25. Quelques-uns

Il est clair que la société laïque en France, en Europe et ailleurs, repose sur une visée démocratique. La vie ordinaire des Etats et des citoyens s’articule autour de valeurs montées de l’Antiquité. Elles se sont christianisées au cours des siècles. Il y a 150 ans environ, les « hussards noirs » de l’école Jules Ferry se sont mis à enseigner aux enfants des établissements scolaires une morale laïque à peine démarquée des préceptes évangéliques. Des générations ont été marquées par cette référence commune.

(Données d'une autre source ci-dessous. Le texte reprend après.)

(* ===== verification/PoolRefine.v ===== *)
(** * The stake pool's handlers refine the pool machine

    For each handler, what a successful run has checked, which invocations it
    issued and what it left in the pool's state accounts.  [PoolSim] makes
    steps of [PoolSpec.pool_step] of these runs. *)
From S2P Require Import Prelude Machine Sdk TokenInstruction TokenState TokenCodec TokenProcessor TokenFacts.
From S2P Require Import PoolInstruction PoolState StakeProgram PoolProcessor PoolCodec PoolMath PoolFacts PoolSpec.

(** identifies the pools and the lists read twice at the same key *)
Ltac same_views :=
  repeat match goal with
  | H : pool_at ?s ?k ?p, H' : pool_at ?s ?k ?q |- _ =>
      first [constr_eq p q; clear H' | pose proof (pool_at_inj _ _ _ _ H H'); clear H'; subst q]
  | H : list_at ?s ?k ?p, H' : list_at ?s ?k ?q |- _ =>
      first [constr_eq p q; clear H' | pose proof (list_at_inj _ _ _ _ H H'); clear H'; subst q]
  end.

(** names the save of the pool: [Hpool], [Hwp : data_written s1 _ s2] *)
Ltac name_pool_save :=
  match goal with Hp' : StakePool_wf _ -> pool_at ?sb _ _, Hd : data_written ?sa _ ?sb |- _ =>
    rename Hp' into Hpool; rename Hd into Hwp; rename sa into s1; rename sb into s2 end.
(** names the save of a list that comes before the pool's *)
Ltac name_list_save :=
  match goal with Hp' : ValidatorStakeList_wf _ -> list_at ?sb _ _, Hd : data_written ?sa _ ?sb |- _ =>
    rename Hp' into Hlist; rename Hd into Hwl; rename sa into s1; rename sb into s2 end.
(** the state of a successful run of a handler whose list is saved last *)
Ltac start_run :=
  inv_run; cbn [slot_key mbind option_bind lookup list_lookup fmap option_fmap option_map] in *;
  simplify_eq; bool_hyps; same_views.
(** ... with the list at the key the pool names *)
Ltac start_run_list :=
  start_run;
  let Hkl := fresh "Hkl" in intros Hkl;
  match goal with Hk : key _ = sp_validator_stake_list _ |- _ =>
    rewrite Hkl in Hk; revert Hkl; match type of Hk with _ = ?k => subst k end end;
  intros Hkl; same_views.
Ltac replay_invocations := repeat (erewrite stM_bind_run; [|eassumption]); eassumption.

La trilogie : liberté, égalité, fraternité proposée par La Révolution française prend racines dans la tradition judéo-chrétienne. Cette « utopie » est devenue le ciment de la cohésion de notre peuple. Elle dépasse nos différences et nous permet une certaine unité nationale.

Ainsi la chrétienté a déteint sur des populations qui ne connaissent plus Jésus de Nazareth : Christ de Dieu. Le christianisme a engendré un bien commun laïque. Les incroyants pétrissent leur propre pain à partir des semences des communautés de la foi chrétienne, au point que René Rémond a pu écrire dans son dernier livre : « Le christianisme n’est pas une religion comme les autres, dans la mesure où sa diffusion porte en germe son effacement progressif » (Du mur de Berlin aux tours de New York, Bayard, août 2202). Cette phrase forte résonne comme un scandale mais, à mon sens, elle est juste et vraie.

Plus le christianisme mourra dans le monde pour le sauver de l’intérieur, plus il vivra de l’intensité du Christ. Moins les Eglises succomberont à la tentation identitaire, plus il faudra que quelques-uns :

acceptent d’être un « petit reste » de pauvres, signe d’une Parole sans cesse naissante.

Ces quelques-uns, passionnés du Christ, attendent tout de lui. Pécheurs, ils croient au pardon. Ils lient ensemble leur existence. Ils ne recrutent pas, la grâce leur suffit. Tant bien que mal, ils veillent et Dieu leur donne fécondité. Ils prêchent l’Evangile par l’humilité de leur présence, ils ne sont pas des modèles mais des témoins. Ni purs ni parfaits, ils vont leur chemin et, avec les incroyants, ils aménagent les voies humaines. Ils ne sont pas partisans mais croyants.

Ces quelques-uns s’efforcent de répondre à l’appel du Christ : « Viens et suis-moi ». Pincée de sel, leur passion les conduit à donner du goût à la vie humaine.

Pendant mon ministère, j’ai connu « Quelques-uns « . Ce fut ma chance.